(* ===== verification/AuthRoutes.v ===== *)
(** backend/main.py, the account routes (register, login, refresh, logout,
    logout-all, settings) and the dependency that authenticates every other
    one ([get_current_user]), over auth_service.py's password check, lockout,
    tokens and CSRF tokens. The Redis copies of refresh-token hashes are
    written by the routes and read by nothing; they are left out. *)

From stdpp Require Import pretty.
From S2P Require Import Prelude Models OrderedDict Lockout Sessions SessionsFacts RateLimit.
#[local] Open Scope Z_scope.

(** ** Rows *)

Record User := mkUser {
  us_id : string; us_email : string; us_password_hash : string; us_tier : string;
  us_beginner_mode : bool; us_is_active : bool; us_role : option string
}.
#[global] Instance eta_User : Eta User := λ u,
  mkUser (us_id u) (us_email u) (us_password_hash u) (us_tier u) (us_beginner_mode u) (us_is_active u) (us_role u).

Record AuditWrite := mkAuditWrite {
  aw_user_id : string; aw_action : string; aw_resource_type : string; aw_resource_id : string; aw_metadata : json
}.

(** The tables the routes write, and this process's lockout and token cache. *)
Record AuthState := mkAuthState {
  st_users : gmap string User;
  st_keys : gmap string KeyPair;
  st_tokens : gmap string RefreshToken;
  st_lockout : Lockout;
  st_verified : list (string * Claims);
  st_audit : list AuditWrite
}.
#[global] Instance eta_AuthState : Eta AuthState := λ s,
  mkAuthState (st_users s) (st_keys s) (st_tokens s) (st_lockout s) (st_verified s) (st_audit s).

Definition write_audit (w : AuditWrite) (s : AuthState) : AuthState := s <| st_audit ::= λ l, l ++ [w] |>.

Definition user_by_email (email : string) (users : gmap string User) : option User :=
  List.find (λ u, bool_decide (us_email u = email)) (rows users).

(** ** Passwords *)

Section auth.
(** Argon2 ([verify]: [None] where it raises, [check_needs_rehash], [hash]),
    PBKDF2-HMAC-SHA256 and base64, the libraries'. *)
Variable argon2_verify : string → string → bool.
Variable argon2_needs_rehash : string → bool.
Variable argon2_hash : string → string.
Variable pbkdf2 : string → string → string.
Variable b64decode : string → option (list Z).
Variable bytes_of : string → list Z.

Definition is_pbkdf2_hash (stored : string) : bool := negb (String.prefix "$" stored).

(** [verify_password]: whether it is valid, and whether to hash it anew. *)
Definition verify_password (password stored : string) : bool * bool :=
  if is_pbkdf2_hash stored then
    match b64decode stored with
    | None => (false, false)
    | Some raw =>
        let salt := take 16 raw in let digest := drop 16 raw in
        let valid := bool_decide (digest = bytes_of (pbkdf2 password (String.string_of_list_ascii (Ascii.ascii_of_nat ∘ Z.to_nat <$> salt)))) in
        (valid, valid)
    end
  else if argon2_verify stored password then (true, argon2_needs_rehash stored) else (false, false).

(** ** Tokens *)

Variable sha256_hex : string → string.
Variables REFRESH_TOKEN_SECONDS REFRESH_ABSOLUTE_SESSION_SECONDS JWT_EXPIRE_SECONDS : Z.
Variables JWT_ISSUER JWT_AUDIENCE : string.
Variable jwt_encode : json → string.
Variable jwt_decode : Z → string → option Claims.
Variable csrf_mac : string → string.
Variable urlsafe_b64encode : string → string.
Variable urlsafe_b64decode : string → option string.

Definition create_access_token (now : Z) (jti user_id tier : string) : string :=
  let now := now / seconds 1 in
  jwt_encode (JObj [("iss", JStr JWT_ISSUER); ("aud", JStr JWT_AUDIENCE); ("sub", JStr user_id); ("jti", JStr jti);
                    ("tier", JStr tier); ("iat", JInt now); ("exp", JInt (now + JWT_EXPIRE_SECONDS))]).

(** What a session grants: the three cookies, and the user they are for. *)
Record Granted := mkGranted { gr_access : string; gr_refresh : string; gr_csrf : string; gr_user : User }.

(** The random values and identifiers a call draws. *)
Record Draws := mkDraws { dr_jti : string; dr_refresh : string; dr_family : string; dr_id : string; dr_kem_id : string; dr_dsa_id : string }.

Definition grant (now : Z) (dr : Draws) (refresh : string) (u : User) : Granted :=
  mkGranted (create_access_token now (dr_jti dr) (us_id u) (us_tier u)) refresh
    (generate_csrf_token csrf_mac urlsafe_b64encode now (us_id u)) u.

(** ** Routes *)

(** The answers: an HTTP error; the 401 that also deletes the cookies; an
    exception nothing handles. *)
Inductive AuthError :=
| Http (e : HTTPException)
| SessionCleared
| Unhandled.
Abbreviation auth_answer A := (outcome AuthError A).
Definition refuse {A} (status : Z) (detail : string) : auth_answer A := Raise (Http (mkHTTPException status detail)).

(** [POST /api/auth/register]. [others] is what was committed between the
    check and the insert; [kem_pk] and [dsa_pk] are the new public keys. *)
Definition register (others : gmap string User → gmap string User) (email password kem_pk dsa_pk : string) (dr : Draws)
    (s : AuthState) : AuthState * auth_answer User :=
  let taken := refuse 409 "Email already registered" in
  match user_by_email email (st_users s) with
  | Some _ => (s, taken)
  | None =>
      let s := s <| st_users ::= others |> in
      match user_by_email email (st_users s), st_users s !! dr_id dr with
      | None, None =>
          let u := mkUser (dr_id dr) email (argon2_hash password) "free" true true (Some "user") in
          let s := s <| st_users ::= <[us_id u := u]> |> in
          let s := s <| st_keys ::= λ m, <[dr_dsa_id dr := mkKeyPair (dr_dsa_id dr) (us_id u) "ML-DSA-65" dsa_pk true]>
                                    (<[dr_kem_id dr := mkKeyPair (dr_kem_id dr) (us_id u) "ML-KEM-768" kem_pk true]> m) |> in
          (write_audit (mkAuditWrite (us_id u) "USER_REGISTERED" "user" (us_id u) (JObj [("email", JStr email)])) s, Ret u)
      | _, _ => (s, taken)
      end
  end.

Definition DUMMY_HASH : string :=
  "$argon2id$v=19$m=65536,t=3,p=4$AAAAAAAAAAAAAAAAAAAAAA$AAAAAAAAAAAAAAAAAAAAAAAAAAAAAAAAAAAAAAAAAAA".

(** The 429 answers; each also sets [Retry-After] to the same seconds. *)
Definition too_many {A} (seconds : Z) : auth_answer A :=
  refuse 429 ("Too many failed attempts. Try again in " +:+ pretty seconds +:+ " seconds.").
Definition locked_now {A} (seconds : Z) : auth_answer A :=
  refuse 429 ("Account temporarily locked after repeated failures. Try again in " +:+ pretty seconds +:+ " seconds.").

Definition ip_json (ip : option string) : json := match ip with Some ip => JStr ip | None => JNull end.

(** [POST /api/auth/login] *)
Definition login (now : Z) (email password : string) (ip : option string) (dr : Draws) (s : AuthState)
    : AuthState * auth_answer Granted :=
  let '(lockout, (is_locked, retry_after)) := check_rate_limit now email ip (st_lockout s) in
  let s := s <| st_lockout := lockout |> in
  if is_locked then (s, too_many retry_after)
  else
    let user := user_by_email email (st_users s) in
    let stored := match user with Some u => us_password_hash u | None => DUMMY_HASH end in
    let '(is_valid, needs_rehash) := verify_password password stored in
    match user, is_valid with
    | Some u, true =>
        let s := s <| st_lockout ::= clear_failed_attempts email ip |> in
        let u := if needs_rehash then u <| us_password_hash := argon2_hash password |> else u in
        let s := if needs_rehash then s <| st_users ::= <[us_id u := u]> |> else s in
        let '(tokens, created) :=
          create_refresh_token sha256_hex REFRESH_TOKEN_SECONDS now (us_id u) (dr_refresh dr) (dr_family dr) (st_tokens s) in
        let s := s <| st_tokens := tokens |> in
        match created with
        | None => (s, Raise Unhandled)
        | Some _ =>
            (write_audit (mkAuditWrite (us_id u) "USER_LOGIN" "user" (us_id u)
                            (JObj [("ip", ip_json ip); ("hash_upgraded", JBool needs_rehash)])) s,
             Ret (grant now dr (dr_refresh dr) u))
        end
    | _, _ =>
        let '(lockout, locked) := record_failed_attempt now email ip (st_lockout s) in
        (s <| st_lockout := lockout |>,
         match locked with
         | Some n => if n =? 0 then refuse 401 "Invalid credentials" else locked_now n
         | None => refuse 401 "Invalid credentials"
         end)
    end.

Task brief ▸
Start at the first line of the data above. Stop after the line containing "one ([get_current_user]), over", reproducing each line exactly and adding nothing.

Task response ▸
(* ===== verification/AuthRoutes.v ===== *)
(** backend/main.py, the account routes (register, login, refresh, logout,
    logout-all, settings) and the dependency that authenticates every other
    one ([get_current_user]), over auth_service.py's password check, lockout,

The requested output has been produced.